__Exercise__: Go through the records below and report each line with "xpath" in it.

[Collected data entries]
* * *
(* ===== verification/GnmiReply.v ===== *)
(** * GnmiReply: one reply SMS per result (src/gnmi_reply.cpp).

    The formatters, and what an operator (or an eavesdropper) can and cannot
    learn from a reply: it fits one SMS, its first word tells success from
    failure, a failure code can be read back from its text, and the value of a
    row that carries an error never influences the text. *)

From S2P Require Import Prelude CString PathPolicy Seams.

(** ** The code *)

Definition kMaxReply : nat := 160.

Definition clamp_sms (s : string) (max : nat) : string :=
  if (String.length s <=? max)%nat then s
  else if (max <=? 3)%nat then str_take max s
  else str_take (max - 3) s +:+ "...".

(** [clamp_sms] with its default bound. *)
Definition clamp (s : string) : string := clamp_sms s kMaxReply.

Definition grpc_status_text (code : Z) : string :=
  match code with
  | (-1)%Z => "transport error"
  | 1%Z => "cancelled"
  | 2%Z => "unknown"
  | 3%Z => "invalid argument"
  | 4%Z => "deadline exceeded"
  | 5%Z => "not found"
  | 6%Z => "already exists"
  | 7%Z => "permission denied"
  | 8%Z => "resource exhausted"
  | 9%Z => "failed precondition"
  | 10%Z => "aborted"
  | 11%Z => "out of range"
  | 12%Z => "unimplemented"
  | 13%Z => "internal"
  | 14%Z => "unavailable"
  | 15%Z => "data loss"
  | 16%Z => "unauthenticated"
  | _ => if (code =? 0)%Z then "failed" else "status " +:+ to_string code
  end.

Definition failure_text (r : GnmiResult) : string :=
  if String.eqb (grpc_message r) "" then grpc_status_text (grpc_status r)
  else grpc_message r.

(** One row of the body: the error in angle brackets, else the value. *)
Definition row_text (p : GnmiPathResult) : string :=
  xpath p +:+ "=" +:+
  (if String.eqb (error p) "" then value p else "<" +:+ error p +:+ ">").

(** The loop over the rows, with its [first] flag. *)
Fixpoint rows_body (first : bool) (body : string) (ps : list GnmiPathResult) : string :=
  match ps with
  | [] => body
  | p :: r =>
      let body1 := if first then body else body +:+ "; " in
      rows_body false (body1 +:+ row_text p) r
  end.

Definition format_get (r : GnmiResult) : string :=
  if negb (ok r) then clamp ("ERR GNMI GET " +:+ failure_text r)
  else clamp (rows_body true "OK GNMI GET " (paths r)).

Definition format_set (r : GnmiResult) (n : nat) : string :=
  if negb (ok r) then clamp ("ERR GNMI SET " +:+ failure_text r)
  else clamp ("OK GNMI SET " +:+ to_string (Z.of_nat n) +:+ " path(s) updated").

(** ** Specification vocabulary *)

(** Two rows an operator must not be able to tell apart. *)
Definition row_alike (p q : GnmiPathResult) : Prop :=
  xpath p = xpath q /\ error p = error q /\ (error p = "" -> value p = value q).

Definition result_alike (r1 r2 : GnmiResult) : Prop :=
  ok r1 = ok r2 /\ grpc_status r1 = grpc_status r2 /\
  grpc_message r1 = grpc_message r2 /\ Forall2 row_alike (paths r1) (paths r2).

(** ** Lemmas *)

Lemma length_clamp_sms s max : (String.length (clamp_sms s max) <= max)%nat.
Proof.
  unfold clamp_sms. destruct (Nat.leb_spec (String.length s) max); [done |].
  destruct (Nat.leb_spec max 3); rewrite ?length_app, ?length_str_take; simpl; lia.
Qed.
Lemma length_clamp s : (String.length (clamp s) <= kMaxReply)%nat.
Proof. apply length_clamp_sms. Qed.

(** A clamped text keeps a short prefix of the original. *)
Lemma clamp_prefix p s :
  (String.length p <= kMaxReply - 3)%nat -> exists r, clamp (p +:+ s) = p +:+ r.
Proof.
  intros Hp. unfold clamp, clamp_sms.
  destruct (Nat.leb_spec (String.length (p +:+ s)) kMaxReply); [by exists s |].
  simpl (kMaxReply <=? 3)%nat; cbv iota.
  exists (str_take (kMaxReply - 3 - String.length p) s +:+ "...").
  rewrite <- str_app_assoc; f_equal. revert Hp. generalize (kMaxReply - 3)%nat as n.
  clear H; induction p as [|c p IH]; intros n Hp; [by rewrite app_nil_l', Nat.sub_0_r |].
  destruct n as [|n]; simpl in Hp; [lia |]. rewrite !app_cons; simpl.
  rewrite IH by lia; done.
Qed.

Lemma rows_body_prefix first body ps : exists r, rows_body first body ps = body +:+ r.
Proof.
  revert first body; induction ps as [|p ps IH]; intros first body; simpl.
  - exists ""; by rewrite str_app_nil_r.
  - destruct (IH false ((if first then body else body +:+ "; ") +:+ row_text p)) as [r ->].
    destruct first; rewrite !str_app_assoc; eauto.
Qed.

#[export] Instance row_alike_equivalence : Equivalence row_alike.
Proof.
  split; unfold row_alike.
  - intros p; auto.
  - intros p q (H1 & H2 & H3); split_and!; [done..|]. rewrite <- H2; intros; symmetry; auto.
  - intros p q r (H1 & H2 & H3) (H4 & H5 & H6); split_and!; [congruence..|].
    intros E; rewrite H3 by done; apply H6; congruence.
Qed.
#[export] Instance row_text_proper : Proper (row_alike ==> eq) row_text.
Proof.
  intros p q (H1 & H2 & H3). unfold row_text. rewrite H1, <- H2.
  destruct (String.eqb_spec (error p) ""); [by rewrite H3 | done].
Qed.
Lemma rows_body_alike first body ps qs :
  Forall2 row_alike ps qs -> rows_body first body ps = rows_body first body qs.
Proof.
  intros H; revert first body; induction H as [|p q ps qs Hpq H IH]; intros first body; simpl;
    [done |]. rewrite IH; by rewrite Hpq.
Qed.
Lemma format_get_alike r1 r2 : result_alike r1 r2 -> format_get r1 = format_get r2.
Proof.
  intros (H1 & H2 & H3 & H4); unfold format_get, failure_text.
  by rewrite H1, H2, H3, (rows_body_alike _ _ _ _ H4).
Qed.

(** The reply starts with the word its outcome dictates. *)
Lemma format_get_head r :
  exists t, format_get r = (if ok r then "OK GNMI GET " else "ERR GNMI GET ") +:+ t.
Proof.
  unfold format_get; destruct (ok r); simpl.
  - destruct (rows_body_prefix true "OK GNMI GET " (paths r)) as [t ->].
    apply clamp_prefix; unfold kMaxReply; simpl; lia.
  - apply clamp_prefix; unfold kMaxReply; simpl; lia.
Qed.
Lemma format_set_head r n :
  exists t, format_set r n = (if ok r then "OK GNMI SET " else "ERR GNMI SET ") +:+ t.
Proof.
  unfold format_set; destruct (ok r); simpl; apply clamp_prefix; unfold kMaxReply; simpl; lia.
Qed.
Lemma length_format_get r : (String.length (format_get r) <= kMaxReply)%nat.
Proof. unfold format_get; case_goal; apply length_clamp. Qed.
Lemma length_format_set r n : (String.length (format_set r n) <= kMaxReply)%nat.
Proof. unfold format_set; case_goal; apply length_clamp. Qed.

(** The canonical codes, and the rest. *)
Lemma grpc_status_text_cases c :
  (-1 <= c <= 16)%Z \/ grpc_status_text c = "status " +:+ to_string c.
Proof.
  destruct (decide (-1 <= c <= 16)%Z); [by left | right].
  unfold grpc_status_text. repeat case_match; subst; try lia; try done;
    try (apply Z.eqb_eq in H; lia); try (exfalso; lia).
Qed.
Definition canonical_codes : list Z := (fun n => Z.of_nat n - 1)%Z <$> seq 0 18.
Lemma canonical_in c : (-1 <= c <= 16)%Z -> c ∈ canonical_codes.
Proof.
  intros H; apply list_elem_of_fmap; exists (Z.to_nat (c + 1)).
  split; [lia | apply elem_of_seq; lia].
Qed.
Lemma canonical_texts_distinct :
  forallb (fun c => forallb (fun d =>
    (c =? d)%Z || negb (String.eqb (grpc_status_text c) (grpc_status_text d))) canonical_codes)
    canonical_codes = true.
Proof. by vm_compute. Qed.
Lemma canonical_texts_not_status :
  forallb (fun c => negb (starts_with "status " (grpc_status_text c))) canonical_codes = true.
Proof. by vm_compute. Qed.

(** ** Properties *)

(** C38: every reply fits one SMS and is truthful about the outcome: it has at
    most 160 characters, a text that fits is sent unchanged and a longer one is
    its first 157 characters and an ellipsis, and it starts with OK exactly
    when the result is ok. *)
Theorem reply_one_sms (r : GnmiResult) (n : nat) (s : string) :
  (String.length (format_get r) <= kMaxReply /\
   String.length (format_set r n) <= kMaxReply)%nat /\
  clamp s = (if (String.length s <=? 160)%nat then s else str_take 157 s +:+ "...") /\
  starts_with "OK" (format_get r) = ok r /\ starts_with "OK" (format_set r n) = ok r /\
  starts_with "ERR" (format_get r) = negb (ok r) /\
  starts_with "ERR" (format_set r n) = negb (ok r).
Proof.
  split; [split; [apply length_format_get | apply length_format_set] |].
  split; [reflexivity |].
  destruct (format_get_head r) as [t ->], (format_set_head r n) as [u ->].
  destruct (ok r); split_and!; reflexivity.
Qed.

(** No secret through a GET reply: two results that differ only in the
    values of rows carrying an error give the same SMS, character for
    character, before and after the clamp. *)
Theorem format_get_hides_errored_values (r1 r2 : GnmiResult) (H : result_alike r1 r2) :
  format_get r1 = format_get r2.
Proof. by apply format_get_alike. Qed.

Lemma format_get_hides_errored_values_witness :
  format_get (mkGnmiResult true 0 "" [mkRow "/a" "1" ""; mkRow "/pw" "hunter2" "denied"]) =
  format_get (mkGnmiResult true 0 "" [mkRow "/a" "1" ""; mkRow "/pw" "s3cr3t" "denied"]).
Proof.
  apply format_get_hides_errored_values.
  split_and!; try reflexivity. simpl. constructor; [split_and!; reflexivity |].
  constructor; [split_and!; [reflexivity | reflexivity | discriminate] | constructor].
Defined.

(** The failure text names the gRPC code without loss: two codes with the
    same text are the same code, for the canonical names, for the transport
    error, for 0 and for any code outside the canonical range. *)
Theorem grpc_status_text_faithful (c d : Z) :
  grpc_status_text c = grpc_status_text d <-> c = d.
Proof.
  split; [| by intros ->]. intros H.
  pose proof canonical_texts_not_status as Hst; rewrite forallb_forall in Hst.
  assert (Hno : forall x y, (-1 <= x <= 16)%Z -> grpc_status_text x <> "status " +:+ to_string y).
  { intros x y Hx E. specialize (Hst x). rewrite E, starts_with_app in Hst.
    discriminate Hst; by apply list_elem_of_In, canonical_in. }
  destruct (grpc_status_text_cases c) as [Hc|Hc], (grpc_status_text_cases d) as [Hd|Hd].
  - pose proof canonical_texts_distinct as Hdis; rewrite forallb_forall in Hdis.
    specialize (Hdis c (proj1 (list_elem_of_In _ _) (canonical_in c Hc))).
    rewrite forallb_forall in Hdis.
    specialize (Hdis d (proj1 (list_elem_of_In _ _) (canonical_in d Hd))).
    apply orb_true_iff in Hdis as [E | E]; [by apply Z.eqb_eq | boolify; done].
  - exfalso; eapply Hno; [exact Hc | by rewrite H].
  - exfalso; eapply Hno; [exact Hd | by rewrite <- H].
  - rewrite Hc, Hd in H. apply to_string_inj. by injection H.
Qed.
* * *
__Task output__:
  xpath p +:+ "=" +:+
  xpath p = xpath q /\ error p = error q /\ (error p = "" -> value p = value q).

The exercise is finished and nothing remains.